None of the P validation models using either unprocessed or pre-processing spectral data performed well enough to be accepted for soil P prediction according to the RPD ranges set out
by Dangal et al. (2019) in Chapter 2. The standard precision for P (Bray-1) measured in a laboratory given by the Soil and Plant Analysis Council (2000), results in a CV of 5% which is well below the lowest mentioned for the RF model for pre-processed spectra. These results are in-line with findings from Soriano-Disla et al. (2014) which showed that extractable P for MIR had low r2 values of 0.5 – 0.7. Wijewardane et al. (2018) also included P for MIR spectroscopy and found similar results with r2 = 0.14 and RMSE = 45.17 for P values ranging from 0 mg. kg−1 to 595 mg. kg−1. All scatter plots in
Figure 4.4.3 and Figure 4.4.4 show a cluster of predictions that are close to the 1:1 within the 0 – 40 mg. kg−1 P range and a greater distribution as the P increases from 40 mg. kg−1 to > 100 mg/Kg. This observation should indicate that better predictions are expected if a validation set of soils with P values < 40 mg. kg−1 are used. This however could be misleading as P is determined form an extraction method whereas the MIR measures spectra from a soil matrix (Soriano-Disla et al., 2014). Better predictions for P have been achieved with MIR when determining P sorption (r2 = 0.83) and total P (r2 = 0.58) but with almost no studies providing data (Soriano-Disla et al., 2014).
4.4.3 Effective CEC
The Cubist model using pre-processing was the best performing model for ECEC, which is also a category A model (r2 = 0.86, RMSE = 0.3, CV = 8.26%, RPD of 2.66, bias = -0.0054) followed by the Cubist model using unprocessed spectra (r2 = 0.86, RMSE = 0.81, CV = 22.31%, RPD of 2.45, bias = -0.1988), the RF model with pre-processing (r2 = 0.85, RMSE = 0.72, CV = 19.83%, RPD of 2.56, bias = 0.0116), the PLSR model with pre-processing (r2 = 0.81, RMSE = 0.88, CV
= 24.24%, RPD of 2.28, bias = -0.067), the PLSR model with unprocessed spectra (r2 = 0.80, RMSE = 0.91, CV = 25.07%, RPD of 2.21, bias = -0.1081) and the RF model with unprocessed spectra (r2 = 0.73, RMSE = 0.99, CV = 27.27%, RPD of 1.88, bias = - 0.0372). These results did not perform as well as the calibration models created by Shepherd and Walsh, (2002) which produced a r2 value of 0.95 and RMSE of 2.6 for a MARS model, but did produce prediction models with lower RMSE values. The use of pre-processed spectral data for calibration reduced the RMSE and CV values and in return improved on the RPD, this is also observed by the scatter plot of the predicted vs observed values in Figure 4.4.5 and Figure 4.4.6 for the Cubist model which shows an overall narrower concentration of data around the 1:1 resulting from lower RMSE. The scatter plot for the RF model with pre-processed spectra shows that the model has very good predictions with a highly concentrated distribution of prediction points on the 1:1 within the range 0 cmol(+). kg−1 to 4 cmol(+). kg−1 . This shows that the specific model should produce the most
accurate predictions if ECEC values are within that range of prediction compared to all other models even with the inferior performance statistical results. This could be explained by the decrease in range of the SSD from that of the SPD when cLHS was used for ECEC.

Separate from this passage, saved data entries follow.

(* ===== verification/HouseSizing.v ===== *)
(** * How the house fills a lobby

    [er-demo/scripts/keeper/houseSizing.ts]: how many house fighters a lobby
    gets, when each is due, which side each takes and what each stakes.  The
    module reads its knobs from a [Config]; round numbers and counts are the
    whole numbers the code passes. *)
From stdpp Require Import sorting.
From S2P Require Import Prelude JsNum Int32 ErSim Chain KeeperConfig.

Record SideCounts : Type := mkCounts { side0 : Z; side1 : Z }.

Definition HOUSE_FLOOR : Z := 2.
Definition HOUSE_MAX_WITHOUT_REAL_PLAYER : Z := 1.

Inductive EmptyRoomPolicy : Type := unfightable | house_only.

#[global] Instance EmptyRoomPolicy_eq_dec : EqDecision EmptyRoomPolicy.
Proof. solve_decision. Defined.

Definition houseFighterCount (c : Config) (real : SideCounts) (policy : EmptyRoomPolicy) : Z :=
  let realTotal := side0 real + side1 real in
  if (realTotal =? 0) && bool_decide (policy = unfightable) then HOUSE_MAX_WITHOUT_REAL_PLAYER else
  let throttled := Z.max (HOUSE_FLOOR - realTotal) (HOUSE_BOARD_TARGET c - HOUSE_DISPLACEMENT c * realTotal) in
  let cover := (if side0 real =? 0 then 1 else 0) + (if side1 real =? 0 then 1 else 0) in
  Z.max 0 (Z.min (HOUSE_WALLET_COUNT c) (Z.max throttled cover)).

Definition arrivalFraction (c : Config) (nowSec drawAt : num) : num :=
  let windowStart := sub drawAt (REAL_PLAYER_GRACE_SECONDS c) in
  let windowEnd := sub drawAt (HOUSE_ARRIVAL_TAIL_SECONDS c) in
  let span := sub windowEnd windowStart in
  if leb span (of_Z 0) then of_Z 1 else
  let fraction := div (sub nowSec windowStart) span in
  if ltb fraction (of_Z 0) then of_Z 0 else if ltb (of_Z 1) fraction then of_Z 1 else fraction.

Definition avalanche (value : Z) : Z :=
  let h := ToUint32 value in
  let h := xor32 h (ushr h 16) in
  let h := imul h 0x21f0aaad in
  let h := xor32 h (ushr h 15) in
  let h := imul h 0x735a2d97 in
  let h := xor32 h (ushr h 15) in
  ToUint32 h.

Definition mix (roundNo walletIndex : Z) : Z :=
  let combined := ToUint32 (xor32 (avalanche roundNo) (avalanche walletIndex + 0x9e3779b9)) in
  avalanche combined.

The PLSR model also showed that spectral pre-processing reduces RMSE, CV as well as bias values. The PLSR calibration for both unprocessed and pre-processed spectral data showed similar results for the models during validation, unlike that of the Cubist and RF model which showed a significant reduction in performance calculations. While the PLSR model seemingly did not perform as well as the Cubist and RF models, Janik et al. (1998) and Wijewardane et al.

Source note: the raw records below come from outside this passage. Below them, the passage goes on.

(* ===== verification/LobbyPolicy.v ===== *)
(** * What to do with a lobby next

    [er-demo/scripts/keeper/lobbyPolicy.ts]: the single next step of a lobby,
    as a function of the chain's clock, the roster and two latched
    observations.  Times are the doubles the code compares. *)
From S2P Require Import Prelude JsNum ErSim Chain KeeperConfig.

Inductive LobbyStep : Type := wait | closeEarly | closeToSchedule | close | abandon | waitForFighters.

#[global] Instance LobbyStep_eq_dec : EqDecision LobbyStep.
Proof. solve_decision. Defined.

Record LobbyView : Type := mkView {
  nowSec : num;
  lobbyClosesAt : num;
  fighterCount : Z;
  realFighterCount : Z;
  firstRealEntryObservedAtSec : option num;
  holdOpen : bool;
  houseOnly : bool;
  scheduleCloseRetryAfterSec : num;
}.

Record LobbyPlan : Type := mkPlan {
  step : LobbyStep;
  heldOpen : bool;
  entriesCloseAt : option num;
  drawAt : num;
}.

Definition lobbyIsHeldOpen (phaseCode : Z) (view : LobbyView) : bool :=
  holdOpen view && negb (houseOnly view) && (phaseCode =? Phase_Lobby) && (realFighterCount view =? 0) &&
  lobbyIsOpen (lobbyClosesAt view) (nowSec view).

Definition deadlineIsOffSchedule (view : LobbyView) : bool :=
  holdOpen view && houseOnly view &&
  ltb (of_Z (DEFAULT_LOBBY_SECONDS + CLOCK_SKEW_MARGIN_SECONDS)) (sub (lobbyClosesAt view) (nowSec view)).

Definition scheduleCloseIsDue (view : LobbyView) : bool :=
  deadlineIsOffSchedule view && (MIN_FIGHTERS_TO_FIGHT <=? fighterCount view) &&
  leb (scheduleCloseRetryAfterSec view) (nowSec view).

Definition planLobby (c : Config) (view : LobbyView) : LobbyPlan :=
  let heldOpen := lobbyIsHeldOpen Phase_Lobby view in
  let entriesCloseAt :=
    match holdOpen view, firstRealEntryObservedAtSec view with
    | true, Some first => Some (min (add first (REAL_PLAYER_GRACE_SECONDS c)) (lobbyClosesAt view))
    | _, _ => None
    end in
  let drawAt := default (lobbyClosesAt view) entriesCloseAt in
  let plan step := mkPlan step heldOpen entriesCloseAt drawAt in
  if negb (lobbyIsOpen (lobbyClosesAt view) (nowSec view)) then
    if ltb (nowSec view) (add (lobbyClosesAt view) (of_Z CLOCK_SKEW_MARGIN_SECONDS)) then plan wait
    else plan (if fighterCount view <? MIN_FIGHTERS_TO_FIGHT then abandon else close)
  else match entriesCloseAt with
  | None => plan (if scheduleCloseIsDue view then closeToSchedule else wait)
  | Some closes =>
      if ltb (nowSec view) closes then plan wait
      else if fighterCount view <? MIN_FIGHTERS_TO_FIGHT then plan waitForFighters
      else plan closeEarly
  end.

(** ** Laws *)

(** A view of a real clock: its instants are finite numbers. *)
Record view_ok (v : LobbyView) : Prop := {
  now_finite : is_finite (nowSec v) = true;
  closes_finite : is_finite (lobbyClosesAt v) = true;
  first_finite : forall f, firstRealEntryObservedAtSec v = Some f -> is_finite f = true;
}.

Lemma add_not_nan x y : is_finite x = true -> is_nan y = false -> is_nan (add x y) = false.
Proof. destruct x as [| |], y as [| |]; try done. intros. apply mk_not_nan. Qed.

Lemma grace_not_nan c : config_ok c -> is_nan (REAL_PLAYER_GRACE_SECONDS c) = false.
Proof. intros Hc. exact (proj2 (leb_nan _ _ (grace_floor c Hc))). Qed.

(** The instant the keeper means to close entries is a number, no later than
    the deadline and no later than the grace allows. *)
Lemma close_instant c v first :
  config_ok c -> view_ok v -> firstRealEntryObservedAtSec v = Some first ->
  let t := min (add first (REAL_PLAYER_GRACE_SECONDS c)) (lobbyClosesAt v) in
  is_nan t = false /\ leb t (lobbyClosesAt v) = true /\ leb t (add first (REAL_PLAYER_GRACE_SECONDS c)) = true.
Proof.
  intros Hc [Hn Hcl Hf] E t.
  assert (Ht : is_nan t = false).
  { subst t. rewrite min_nan, (add_not_nan _ _ (Hf _ E) (grace_not_nan c Hc)). by apply finite_nan. }
  split_and!; [exact Ht | exact (min_r _ _ Ht) | exact (min_l _ _ Ht)].
Qed.

(** The keeper has committed to close entries at [t]. *)
Definition committed (c : Config) (v : LobbyView) (t : num) : Prop :=
  holdOpen v = true /\ exists first, firstRealEntryObservedAtSec v = Some first /\
    t = min (add first (REAL_PLAYER_GRACE_SECONDS c)) (lobbyClosesAt v).

(** The whole decision, one line per step: exactly when each is answered. *)
Definition step_spec (c : Config) (v : LobbyView) (s : LobbyStep) : Prop :=
  let open := ltb (floor (nowSec v)) (lobbyClosesAt v) = true in
  let over := leb (add (lobbyClosesAt v) (of_Z 2)) (nowSec v) = true in
  let enough := 2 <= fighterCount v in
  let off_schedule := holdOpen v = true /\ houseOnly v = true /\ enough /\
    ltb (of_Z 62) (sub (lobbyClosesAt v) (nowSec v)) = true /\
    leb (scheduleCloseRetryAfterSec v) (nowSec v) = true in
  let due := exists t, committed c v t /\ leb t (nowSec v) = true in
  let pending := exists t, committed c v t /\ ltb (nowSec v) t = true in
  match s with
  | abandon => ~ open /\ over /\ ~ enough
  | close => ~ open /\ over /\ enough
  | closeToSchedule => open /\ (forall t, ~ committed c v t) /\ off_schedule
  | closeEarly => open /\ enough /\ due
  | waitForFighters => open /\ ~ enough /\ due
  | wait => (~ open /\ ~ over) \/ (open /\ (forall t, ~ committed c v t) /\ ~ off_schedule) \/ (open /\ pending)
  end.

(** Over numbers, [<] and [<=] are each other's negation. *)
Lemma ltb_negb x y : is_nan x = false -> is_nan y = false -> ltb x y = negb (leb y x).
Proof.
  intros Hx Hy. destruct (ltb x y) eqn:E.
  - destruct (leb y x) eqn:F; [| done]. apply leb_not_ltb in F. congruence.
  - by rewrite (not_ltb _ _ Hx Hy E).
Qed.

Section Step.
Context (c : Config) (v : LobbyView) (Hc : config_ok c) (Hv : view_ok v).

Lemma over_negb :
  ltb (nowSec v) (add (lobbyClosesAt v) (of_Z CLOCK_SKEW_MARGIN_SECONDS)) =
  negb (leb (add (lobbyClosesAt v) (of_Z 2)) (nowSec v)).
Proof.
  destruct Hv as [Hn Hcl _]. apply ltb_negb; [by apply finite_nan |].
  apply add_not_nan; [done | apply mk_not_nan].
Qed.

(** The close the keeper has committed to, if any. *)
Lemma early_close :
  (holdOpen v = true /\ exists first, firstRealEntryObservedAtSec v = Some first) \/ (forall t, ~ committed c v t).
Proof.
  unfold committed. destruct (holdOpen v); [| right; intros t [? _]; discriminate].
  destruct (firstRealEntryObservedAtSec v) as [f |]; [left; eauto |].
  right. intros t (_ & f & ? & _). discriminate.
Qed.

Lemma plan_step_sound : step_spec c v (step (planLobby c v)).
Proof.
  pose proof over_negb as Ho. unfold planLobby, lobbyIsOpen. rewrite Ho. clear Ho.
  destruct (ltb (floor (nowSec v)) (lobbyClosesAt v)) eqn:Eo; simpl.
  - destruct early_close as [[Hh [f Ef]] | Hnone].
    + rewrite Hh, Ef. destruct (close_instant c v f Hc Hv Ef) as (Hnan & _ & _). cbv zeta in *.
      pose proof (ltb_negb (nowSec v) _ (finite_nan _ (now_finite v Hv)) Hnan) as Hn.
      set (t := min _ _) in *.
      assert (He : committed c v t) by (split; [exact Hh | by exists f]).
      destruct (ltb (nowSec v) t) eqn:E; simpl; [right; right; split; [from_context | by exists t] |].
      symmetry in Hn. apply negb_false_iff in Hn. unfold MIN_FIGHTERS_TO_FIGHT.
      destruct (Z.ltb_spec (fighterCount v) 2); simpl; (split_and!; [done | lia | by exists t]).
    + assert (E : (match holdOpen v, firstRealEntryObservedAtSec v with
        | true, Some first => Some (min (add first (REAL_PLAYER_GRACE_SECONDS c)) (lobbyClosesAt v))
        | _, _ => None end) = None).
      { destruct (holdOpen v) eqn:Eh, (firstRealEntryObservedAtSec v) as [f |] eqn:Ef; try done.
        destruct (Hnone (min (add f (REAL_PLAYER_GRACE_SECONDS c)) (lobbyClosesAt v))). split; [done | by exists f]. }
      rewrite E. unfold scheduleCloseIsDue, deadlineIsOffSchedule, MIN_FIGHTERS_TO_FIGHT.
      change (DEFAULT_LOBBY_SECONDS + CLOCK_SKEW_MARGIN_SECONDS) with 62.
      destruct (_ && _ && _) eqn:Ed; simpl; [zbool; split_and!; from_context |].
      right; left. split_and!; [from_context | exact Hnone |]. intros (E0 & E0' & Hf & E1 & E2).
      rewrite E0, E0', E1, E2, (proj2 (Z.leb_le _ _) Hf) in Ed. discriminate Ed.
  - unfold MIN_FIGHTERS_TO_FIGHT. destruct (leb _ _) eqn:E; simpl.
    + destruct (Z.ltb_spec (fighterCount v) 2); simpl;
        rewrite Eo; (split_and!; [discriminate | from_context | lia]).
    + left. rewrite Eo, E. split; discriminate.
Qed.

(** No view satisfies the conditions of two steps. *)
Lemma step_spec_unique s s' : step_spec c v s -> step_spec c v s' -> s = s'.
Proof.
  unfold step_spec. cbv zeta. set (early := committed c v).
  assert (Hexcl : (exists t, early t /\ leb t (nowSec v) = true) -> (exists t, early t /\ ltb (nowSec v) t = true) -> False).
  { intros (t & (_ & f & Ef & ->) & Hg) (t' & (_ & f' & Ef' & ->) & Hl).
    rewrite Ef in Ef'. injection Ef' as <-. apply leb_not_ltb in Hg. rewrite Hg in Hl. discriminate Hl. }
  assert (Hdue : (forall t, ~ early t) -> (exists t, early t /\ leb t (nowSec v) = true) -> False)
    by (intros Hnone (t & He & _); exact (Hnone t He)).
  assert (Hpend : (forall t, ~ early t) -> (exists t, early t /\ ltb (nowSec v) t = true) -> False)
    by (intros Hnone (t & He & _); exact (Hnone t He)).
  revert Hexcl Hdue Hpend.
  generalize (exists t, early t /\ leb t (nowSec v) = true), (exists t, early t /\ ltb (nowSec v) t = true),
    (forall t, ~ early t). clearbody early.
  generalize (holdOpen v = true /\ houseOnly v = true /\ 2 <= fighterCount v /\
    ltb (of_Z 62) (sub (lobbyClosesAt v) (nowSec v)) = true /\
    leb (scheduleCloseRetryAfterSec v) (nowSec v) = true).
  generalize (2 <= fighterCount v), (leb (add (lobbyClosesAt v) (of_Z 2)) (nowSec v) = true),
    (ltb (floor (nowSec v)) (lobbyClosesAt v) = true).
  clear. intros open over enough off due pending none Hexcl Hdue Hpend.
  destruct s, s'; tauto.
Qed.
End Step.

(** [planLobby] answers each step exactly when its conditions hold, and
    some step always.  Nothing is signed that the program would refuse: a close
    of either kind needs two fighters, and the permissionless close and the
    abandon need the deadline and the skew margin behind them; the early close
    needs the hold-open switch and a real arrival whose grace has run out; and
    the off-schedule close a house-only keeper holding a deadline further out
    than the default lobby. *)
Theorem plan_step_exact c v s :
  config_ok c -> view_ok v -> (step (planLobby c v) = s <-> step_spec c v s).
Proof.
  intros Hc Hv. split; [intros <-; by apply plan_step_sound |].
  intros Hs. exact (step_spec_unique c v _ _ (plan_step_sound c v Hc Hv) Hs).
Qed.

(** A house-only keeper ten seconds into a lobby whose deadline is a week out. *)
Definition stale_view : LobbyView :=
  mkView (of_Z 1700000010) (of_Z 1700604800) 2 0 None true true (of_Z 0).

Lemma stale_view_ok : view_ok stale_view.
Proof. split; [by apply of_Z_finite; unfold safe; lia.. | discriminate]. Qed.

Lemma plan_step_exact_witness :
  step (planLobby default_config stale_view) = closeToSchedule <->
  step_spec default_config stale_view closeToSchedule.
Proof. exact (plan_step_exact default_config stale_view closeToSchedule default_config_ok stale_view_ok). Defined.

(** The published instants are the ones the keeper acts on.  The draw is
    never planned past the chain's deadline, and it is the committed close
    whenever there is one; a close is committed exactly under hold-open with a
    real arrival seen, never past that arrival's grace; and a lobby reported as
    held open is one the keeper leaves alone: with no arrival latched its step
    is to wait and its draw is the deadline. *)
Theorem published_instants c v :
  config_ok c -> view_ok v ->
  let p := planLobby c v in
  leb (drawAt p) (lobbyClosesAt v) = true /\
  drawAt p = default (lobbyClosesAt v) (entriesCloseAt p) /\
  (is_Some (entriesCloseAt p) <-> holdOpen v = true /\ is_Some (firstRealEntryObservedAtSec v)) /\
  (forall t, entriesCloseAt p = Some t -> exists first, firstRealEntryObservedAtSec v = Some first /\
     leb t (add first (REAL_PLAYER_GRACE_SECONDS c)) = true /\ leb t (lobbyClosesAt v) = true) /\
  (heldOpen p = true -> firstRealEntryObservedAtSec v = None ->
   step p = wait /\ entriesCloseAt p = None /\ drawAt p = lobbyClosesAt v).
Proof.
  intros Hc Hv p.
  assert (Hent : entriesCloseAt p = match holdOpen v, firstRealEntryObservedAtSec v with
    | true, Some first => Some (min (add first (REAL_PLAYER_GRACE_SECONDS c)) (lobbyClosesAt v))
    | _, _ => None end) by (subst p; unfold planLobby; repeat case_match; reflexivity).
  assert (Hdraw : drawAt p = default (lobbyClosesAt v) (entriesCloseAt p))
    by (subst p; unfold planLobby; repeat case_match; reflexivity).
  assert (Hheld : heldOpen p = lobbyIsHeldOpen Phase_Lobby v)
    by (subst p; unfold planLobby; repeat case_match; reflexivity).
  pose proof (close_instant c v) as Hci. cbv zeta in Hci. rewrite Hdraw, Hheld.
  assert (Hrefl : leb (lobbyClosesAt v) (lobbyClosesAt v) = true)
    by exact (leb_refl _ (finite_nan _ (closes_finite v Hv))).
  split_and!; [| reflexivity | | |].
  - rewrite Hent. destruct (holdOpen v); [| exact Hrefl].
    destruct (firstRealEntryObservedAtSec v) as [f |]; [| exact Hrefl].
    exact (proj1 (proj2 (Hci f Hc Hv eq_refl))).
  - rewrite Hent. destruct (holdOpen v), (firstRealEntryObservedAtSec v) as [f |]; split; intros H; 
      repeat match goal with H : _ /\ _ |- _ => destruct H | H : is_Some None |- _ => by destruct H end;
      try discriminate; eauto.
  - intros t. rewrite Hent. destruct (holdOpen v); [| discriminate].
    destruct (firstRealEntryObservedAtSec v) as [f |]; [| discriminate]. intros [= <-]. exists f.
    destruct (Hci f Hc Hv eq_refl) as (_ & H1 & H2). auto.
  - intros Hh Hn. rewrite Hent, Hn. unfold lobbyIsHeldOpen in Hh. zbool.
    split_and!; [| by destruct (holdOpen v) | by destruct (holdOpen v)].
    subst p. unfold planLobby, scheduleCloseIsDue, deadlineIsOffSchedule. rewrite Hn.
    repeat match goal with H : _ = true |- _ => rewrite H | H : _ = false |- _ => rewrite H end. reflexivity.
Qed.

(** A held-open lobby thirty seconds after a real arrival. *)
Definition joined_view : LobbyView :=
  mkView (of_Z 1700000040) (of_Z 1700003600) 10 1 (Some (of_Z 1700000010)) true false (of_Z 0).

Lemma joined_view_ok : view_ok joined_view.
Proof.
  split; [by apply of_Z_finite; unfold safe; lia.. |].
  intros f E. apply (f_equal (default NaN)) in E. cbn in E. rewrite <- E. apply of_Z_finite. unfold safe. lia.
Qed.

Lemma published_instants_witness :
  let v := joined_view in let p := planLobby default_config v in
  leb (drawAt p) (lobbyClosesAt v) = true /\
  drawAt p = default (lobbyClosesAt v) (entriesCloseAt p) /\
  (is_Some (entriesCloseAt p) <-> holdOpen v = true /\ is_Some (firstRealEntryObservedAtSec v)) /\
  (forall t, entriesCloseAt p = Some t -> exists first, firstRealEntryObservedAtSec v = Some first /\
     leb t (add first (REAL_PLAYER_GRACE_SECONDS default_config)) = true /\ leb t (lobbyClosesAt v) = true) /\
  (heldOpen p = true -> firstRealEntryObservedAtSec v = None ->
   step p = wait /\ entriesCloseAt p = None /\ drawAt p = lobbyClosesAt v).
Proof. exact (published_instants default_config joined_view default_config_ok joined_view_ok). Defined.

(2018) shows that PLSR is able to produce good results with r2 values of 0.88 and 0.86 respectively. Laboratory determination of ECEC relies on the precision and accuracy at which the cations are extracted using an ammonium acetate solution. This method of extraction from which ECEC is calculated will produce coefficients of variations of 5 – 10% (Soil and Plant Analysis Council, 2000). This criterion allows for the Cubist model that used pre-processed spectral data to be used for the prediction of ECEC values that are within the same margins as for laboratory ECEC analysis.